最近はReact Native, Azureの話が多かったのですが、今日はもう少し理論的なお話になります。

それではまいります。

ヒープソートの概要

  • 1964年にJ.W.J. Williamsによって発明されたソートアルゴリズム
  • 選択ソートの1種
  • 安定ソートではない(同じ値の場合の順番維持は保証されない)
  • n個のデータをソートする際の最良計算量および平均計算量はnlognのオーダー(底は2、だそう)
  • 最悪の計算量もnlogn
  • ヒープソートの性能は安定しており、クイックソートなどと比べてもデータの出現順序による計算量の変化は小さい。
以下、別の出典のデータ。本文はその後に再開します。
(** * Sentinel: voting rules, run gate, run lock and configuration reader

    A shallow embedding of [bin/sentinel.py] and [lib/sucr_config.py].  The
    governance store, the vote table, the transient key/value table, the
    scheduler marker and the clock are fields of one [World]; every call by
    which the script acts on the daemon ([vote], [submit], [ping], the
    object sync) is appended to the [trace] of the world, so that "the pass
    decides (signal, outcome) for object o" reads "the pass appends
    [EVote o signal outcome]".  The questions the script asks the daemon
    ([rpc_command('getgovernanceinfo')], [is_synced()], [is_masternode()],
    [next_superblock_height()], ..., [we_are_the_winner()]) are answered by
    the fields of [SucreDaemon] and leave no event: wherever a statement
    below counts or excludes the calls of a pass, it speaks of its votes,
    submissions, pings and syncs.

    [lib/models.py], [lib/scheduler.py], [lib/sucrd.py], [lib/sucrlib.py],
    [lib/misc.py] and [lib/config.py] are not part of the sources at hand.
    The queries and helpers of those files that the script calls are
    modelled from the specification (each such definition says so); the
    candidate builder, the proposal ranking and the hash of a candidate are
    parameters of the development. *)

From Stdlib Require Import ZArith Ascii String List Bool Permutation Sorted
  OrdersEx Lia.
From stdpp Require Import gmap strings.
Import ListNotations.
Local Open Scope Z_scope.

(** ** Vote enumerations ([models.VoteSignals], [models.VoteOutcomes]) *)

Module VoteSignals.
Inductive t := funding | valid | delete.
Definition eqb (a b : t) : bool :=
  match a, b with
  | funding, funding | valid, valid | delete, delete => true
  | _, _ => false
  end.
End VoteSignals.

Module VoteOutcomes.
Inductive t := yes | no | abstain.
Definition eqb (a b : t) : bool :=
  match a, b with
  | yes, yes | no, no | abstain, abstain => true
  | _, _ => false
  end.
End VoteOutcomes.

(** ** Governance objects *)

Record Watchdog := mkWatchdog {
  wd_object_hash : string;
  wd_created_at : Z
}.

Record Proposal := mkProposal {
  p_object_hash : string;
  p_start_epoch : Z;
  p_end_epoch : Z;
  p_requested_amount : Z
}.

Record Superblock := mkSuperblock {
  sb_object_hash : string;
  sb_event_block_height : Z;
  sb_sb_hash : string;
  sb_payments : list (string * Z)
}.

(** The object a [vote] or [submit] call is made on. *)
Inductive GovObj :=
| GProposal (p : Proposal)
| GSuperblock (s : Superblock)
| GWatchdog (wd : Watchdog).

Definition object_hash (o : GovObj) : string :=
  match o with
  | GProposal p => p_object_hash p
  | GSuperblock s => sb_object_hash s
  | GWatchdog wd => wd_object_hash wd
  end.

Definition is_watchdog (o : GovObj) : bool :=
  match o with GWatchdog _ => true | _ => false end.

(** A row of the local vote table: this voter's vote on one object. *)
Record Vote := mkVote {
  vote_object_hash : string;
  vote_signal : VoteSignals.t;
  vote_outcome : VoteOutcomes.t
}.

(** A row of the transient table: [(value, expires_at)] under its key. *)
Record TransientEntry := mkTransient {
  tr_value : Z;
  tr_expires_at : Z
}.

(** ** The daemon, as the script reads it through [sucrd] *)

Record SucreDaemon := mkDaemon {
  rpc_reachable : bool;              (* rpc_command('getgovernanceinfo') does not raise *)
  is_synced : bool;
  is_masternode : bool;
  has_sentinel_ping : bool;
  next_superblock_height : Z;
  is_govobj_maturity_phase : bool;
  governance_quorum : Z;
  next_superblock_max_budget : Z;
  get_superblock_budget_allocation : Z -> Z;
  block_height_to_epoch : Z -> Z;
  we_are_the_winner : bool;
  superblockcycle : Z;
  watchdog_expiry_threshold : Z;     (* the spec's expiry_threshold *)
  gobject_list : list GovObj         (* what "gobject list" reports *)
}.

(** ** Calls that act on the daemon

    A vote, a submission, a ping, the object sync.  Queries are not
    recorded. *)

Inductive Event :=
| EVote (o : GovObj) (signal : VoteSignals.t) (outcome : VoteOutcomes.t)
| ESubmit (o : GovObj)
| EPing
| ESync.

(** ** The world the script runs in *)

Record World := mkWorld {
  clock : Z;                                   (* time.time(), misc.now() *)
  watchdogs : list Watchdog;                   (* Watchdog.select() *)
  proposals : list Proposal;                   (* Proposal.select() *)
  superblocks : list Superblock;               (* Superblock.select() *)
  votes : list Vote;
  transients : gmap string TransientEntry;
  next_run : option Z;                         (* the scheduler's marker *)
  daemon : SucreDaemon;                        (* SucreDaemon.from_sucr_conf *)
  argv_bypass : bool;                          (* -b / --bypass-scheduler *)
  ansi_colors_disabled : bool;   (* ANSI_COLORS_DISABLED is in os.environ *)
  trace : list Event
}.

Definition set_clock (t : Z) (w : World) : World :=
  mkWorld t (watchdogs w) (proposals w) (superblocks w) (votes w)
          (transients w) (next_run w) (daemon w) (argv_bypass w)
          (ansi_colors_disabled w) (trace w).

Definition set_store (wds : list Watchdog) (ps : list Proposal)
    (sbs : list Superblock) (w : World) : World :=
  mkWorld (clock w) wds ps sbs (votes w)
          (transients w) (next_run w) (daemon w) (argv_bypass w)
          (ansi_colors_disabled w) (trace w).

Definition set_votes (vs : list Vote) (w : World) : World :=
  mkWorld (clock w) (watchdogs w) (proposals w) (superblocks w) vs
          (transients w) (next_run w) (daemon w) (argv_bypass w)
          (ansi_colors_disabled w) (trace w).

Definition set_transients (m : gmap string TransientEntry) (w : World) : World :=
  mkWorld (clock w) (watchdogs w) (proposals w) (superblocks w) (votes w)
          m (next_run w) (daemon w) (argv_bypass w)
          (ansi_colors_disabled w) (trace w).

Definition set_next_run (r : option Z) (w : World) : World :=
  mkWorld (clock w) (watchdogs w) (proposals w) (superblocks w) (votes w)
          (transients w) r (daemon w) (argv_bypass w)
          (ansi_colors_disabled w) (trace w).

Definition set_argv_bypass (b : bool) (w : World) : World :=
  mkWorld (clock w) (watchdogs w) (proposals w) (superblocks w) (votes w)
          (transients w) (next_run w) (daemon w) b
          (ansi_colors_disabled w) (trace w).

Definition emit (e : Event) (w : World) : World :=
  mkWorld (clock w) (watchdogs w) (proposals w) (superblocks w) (votes w)
          (transients w) (next_run w) (daemon w) (argv_bypass w)
          (ansi_colors_disabled w) (trace w ++ [e]).

(** [for x in xs: body(x)] *)
Definition for_each {A : Type} (xs : list A) (body : A -> World -> World)
    (w : World) : World :=
  fold_left (fun acc x => body x acc) xs w.

(** How a call ends: it returns, it raises [SystemExit], or it raises an
    exception that nothing catches. *)
Inductive Exit :=
| Returned                 (* the call returned *)
| SysExit (status : Z)     (* sys.exit(status) *)
| Raised (exc : string).   (* an uncaught exception of that class *)

(** The status the interpreter reports: an uncaught exception prints its
    traceback and gives 1. *)
Definition exit_status (e : Exit) : Z :=
  match e with
  | Returned => 0
  | SysExit status => status
  | Raised _ => 1
  end.

(** The world a pass ends in: the world itself for a pass that cannot
    raise, the second component for one that can. *)
Class Outcome (R : Type) := final_world : R -> World.
#[global] Instance Outcome_World : Outcome World := fun w => w.
#[global] Instance Outcome_Exit : Outcome (Exit * World) := snd.

(** The calls a pass made (its votes, submissions, pings and syncs, in
    order): what it appended to the trace it started from. *)
Definition emitted {R : Type} `{Outcome R} (pass : World -> R) (w : World)
    : list Event :=
  skipn (length (trace w)) (trace (final_world (pass w))).

(** ** Python built-ins used by the script *)

(** [a <= b] on [str]: lexicographic on the character codes. *)
Definition hash_leb (a b : string) : bool :=
  match String_as_OT.compare a b with
  | Gt => false
  | _ => true
  end.

Fixpoint insert_sorted {A : Type} (key : A -> string) (x : A) (l : list A)
    : list A :=
  match l with
  | [] => [x]
  | y :: l' =>
      if hash_leb (key x) (key y) then x :: l else y :: insert_sorted key x l'
  end.

(** [sorted(l, key=key)]: ascending and stable (an element is placed before
    the elements of equal key that followed it in [l]). *)
Definition sorted {A : Type} (key : A -> string) (l : list A) : list A :=
  fold_right (insert_sorted key) [] l.

(** [l.pop()]: the last element and the list without it; [None] stands for
    the IndexError on an empty list. *)
Definition pop {A : Type} (l : list A) : option (A * list A) :=
  match rev l with
  | [] => None
  | x :: r => Some (x, rev r)
  end.

(** Truth value of an [int]. *)
Definition truthy (v : Z) : bool := negb (v =? 0).

(** ** Instance methods of a governance object ([vote], [voted_on], [submit]) *)

Definition same_ballot (h : string) (signal : VoteSignals.t) (v : Vote) : bool :=
  String.eqb (vote_object_hash v) h && VoteSignals.eqb (vote_signal v) signal.

(** Modelled from the spec: [voted_on] of lib/models.py is the store's
    [hasVoted(object_hash, signal)]: this voter holds a vote with that signal
    on that object. *)
Definition voted_on (o : GovObj) (signal : VoteSignals.t) (w : World) : bool :=
  existsb (same_ballot (object_hash o) signal) (votes w).

(** Modelled from the spec: [vote] of lib/models.py is the vote submitter:
    the decision is persisted locally, superseding an earlier vote of the
    same signal on the same object, and submitted to the daemon. *)
Definition vote (o : GovObj) (signal : VoteSignals.t)
    (outcome : VoteOutcomes.t) (w : World) : World :=
  let kept :=
    List.filter (fun v => negb (same_ballot (object_hash o) signal v)) (votes w) in
  emit (EVote o signal outcome)
       (set_votes (mkVote (object_hash o) signal outcome :: kept) w).

(** Modelled from the spec: [submit] of lib/models.py hands the object to
    the daemon; the local store only learns of it through a later sync. *)
Definition submit (o : GovObj) (w : World) : World :=
  emit (ESubmit o) w.

(** ** Watchdog queries *)

(** Modelled from the spec: [Watchdog.expired] of lib/models.py selects the
    watchdogs with [now - created_at > expiry_threshold]. *)
Definition Watchdog_is_expired (sucrd : SucreDaemon) (now : Z) (wd : Watchdog)
    : bool :=
  watchdog_expiry_threshold sucrd <? now - wd_created_at wd.

Definition Watchdog_expired (sucrd : SucreDaemon) (w : World) : list Watchdog :=
  List.filter (Watchdog_is_expired sucrd (clock w)) (watchdogs w).

(** Modelled from the spec: [Watchdog.active] of lib/models.py selects the
    remaining watchdogs, those that are not expired. *)
Definition Watchdog_active (sucrd : SucreDaemon) (w : World) : list Watchdog :=
  List.filter (fun wd => negb (Watchdog_is_expired sucrd (clock w) wd))
              (watchdogs w).

(** [Watchdog(created_at=...)]: a fresh, unsaved row; its hash is assigned by
    the network once it is submitted, the field is empty until then. *)
Definition Watchdog_new (created_at : Z) : Watchdog :=
  mkWatchdog EmptyString created_at.

(** ** [watchdog_check] *)

Definition watchdog_check (sucrd : SucreDaemon) (w : World) : World :=
  (* delete expired watchdogs *)
  let w :=
    for_each (Watchdog_expired sucrd w)
      (fun wd => vote (GWatchdog wd) VoteSignals.delete VoteOutcomes.yes) w in
  (* now, get all the active ones... *)
  let active_wd := Watchdog_active sucrd w in
  let active_count := Z.of_nat (length active_wd) in
  if 0 =? active_count then
    (* none exist, submit a new one to the network *)
    let wd := Watchdog_new (clock w) in
    submit (GWatchdog wd) w
  else
    let wd_list := sorted wd_object_hash active_wd in
    (* highest hash wins *)
    match pop wd_list with
    | None => w
    | Some (winner, wd_list) =>
        let w := vote (GWatchdog winner) VoteSignals.valid VoteOutcomes.yes w in
        (* if remaining Watchdogs exist in the list, vote delete *)
        for_each wd_list
          (fun wd => vote (GWatchdog wd) VoteSignals.delete VoteOutcomes.yes) w
    end.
ただし、平均的にはクイックソートよりも遅くなるといわれている。
  • 処理を並列化できない、空間的局所性が低い(メモリへのアクセスが連続しておらず、ランダムアクセスになる)など、現代の高速化技法に適さない特徴もある。

ヒープソートの手順

  1. 未整列のリストから要素を取り出し、順にヒープに追加する。これをすべての要素を追加するまで繰り返す。
  2. ルート(最大値または最小値)を取り出し、整列済リストに追加する。これをすべての要素を取り出すまで繰り返す。

以下のサイトで、ヒープソートの課程を分かりやすく解説されていました。

https://medium-company.com/%E3%83%92%E3%83%BC%E3%83%97%E3%82%BD%E3%83%BC%E3%83%88/

ヒープソートの実装

当然ながら、こうしたソートアルゴリズムに対してはライブラリが用意されており、実用の際には都度一から実装する必要はありません。

これにはnumpyのsort関数が使えます。

https://numpy.org/doc/stable/reference/generated/numpy.sort.html

コード

import random

a = []

for i in range(10):
    x = random.randint(1,100)
    a.append(x)

np.sort(a, kind='heap')
#実行結果
array([30, 32, 35, 38, 44, 60, 61, 63, 67, 71])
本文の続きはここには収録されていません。